Do you sometimes find yourself waking up with a headache, even after a good night’s sleep? Or maybe you jaw hurts in the morning and you have no idea why? If so, you may be suffering from bruxism which is the grinding and clenching of teeth. Most of the times it occurs at night during sleep, therefore most people suffering from it are totally unaware of their habit until they start to feel some very unpleasant symptoms.

Is bruxism dangerous?

It is very important to know that during grinding the forces applied on your teeth are about 90 times higher than during normal chewing, therefore bruxism can cause teeth to become painful or loose, and sometimes parts of the teeth are literally chip or crumble away. Eventually, bruxism can destroy the bone and gum tissues surrounding the tooth. It can also lead to problems involving the jaw joint, most commonly the temporomandibular joint (TMJ).

How do I know if I have bruxism?

Because for most people bruxism is an unconscious habit, they may not even realize they’re doing it until e.g. a relative points out to them that they make a grinding sound while sleeping. For others, a routine dental check-up is when a dentist discovers their teeth are worn or their tooth enamel is fractured.

Other potential signs of bruxism include aching of the face, head and neck.

Your dentist can make an accurate diagnosis and determine if the source of facial pain is caused by bruxism.

How is bruxism treated?

Out of many different causes of bruxism, stress is the most common one. The appropriate treatment for you will depend on what is causing the problem. By asking careful questions and thoroughly examining your teeth, your dentist can help you determine the potential reason of your bruxism.

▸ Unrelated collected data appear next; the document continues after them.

Record RuleCitation := mk_RuleCitation {
  rc_meta : ArtifactMeta;
  rc_rule_id : string;
  rc_version : string;
  rc_issue_code : string;
  rc_title : string;
  rc_jurisdiction : string;
  rc_effective_from : date;
  rc_effective_to : option date;
  rc_authoritative_source : string;
  rc_locator : string;
  rc_excerpt : string;
  rc_source_hash : string;
}.
#[export] Instance RuleCitation_Artifact : Artifact RuleCitation := {
  class_name := "RuleCitation";
  meta := rc_meta;
  set_meta m x := mk_RuleCitation m
    x.(rc_rule_id) x.(rc_version) x.(rc_issue_code) x.(rc_title) x.(rc_jurisdiction)
     x.(rc_effective_from) x.(rc_effective_to) x.(rc_authoritative_source) x.(rc_locator)
     x.(rc_excerpt) x.(rc_source_hash);
  body x :=
    [("rule_id", to_py x.(rc_rule_id)); ("version", to_py x.(rc_version));
     ("issue_code", to_py x.(rc_issue_code)); ("title", to_py x.(rc_title));
     ("jurisdiction", to_py x.(rc_jurisdiction)); ("effective_from", to_py x.(rc_effective_from));
     ("effective_to", to_py x.(rc_effective_to));
     ("authoritative_source", to_py x.(rc_authoritative_source));
     ("locator", to_py x.(rc_locator)); ("excerpt", to_py x.(rc_excerpt));
     ("source_hash", to_py x.(rc_source_hash))];
}.
#[export] Instance RuleCitation_laws : ArtifactLaws RuleCitation.
Proof. artifact_laws. Qed.
#[export] Instance RuleCitation_to_py : ToPy RuleCitation := artifact_to_py.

Based on the amount of tooth damage and its likely cause, your dentist may suggest:

  • Wearing an appliance while sleeping. Custom-made by your dentist to fit your teeth, the appliance slips over the upper teeth and protects them from grinding against the lower teeth. While an appliance is a good way to manage bruxism, it is not a cure.
  • Finding ways to relax. Because everyday stress seems to be a major cause of bruxism, anything that reduces stress can help-listening to music, reading a book, taking a walk or a bath. It may help to seek counselling to learn effective ways for handling stressful situations. Also, applying a warm, wet washcloth to the side of your face can help relax muscles sore from clenching.
  • Reducing the “high spots” of one or more teeth to even your bite. An abnormal bite, one in which teeth do not fit well together, may also be corrected with new fillings, crowns or orthodontics.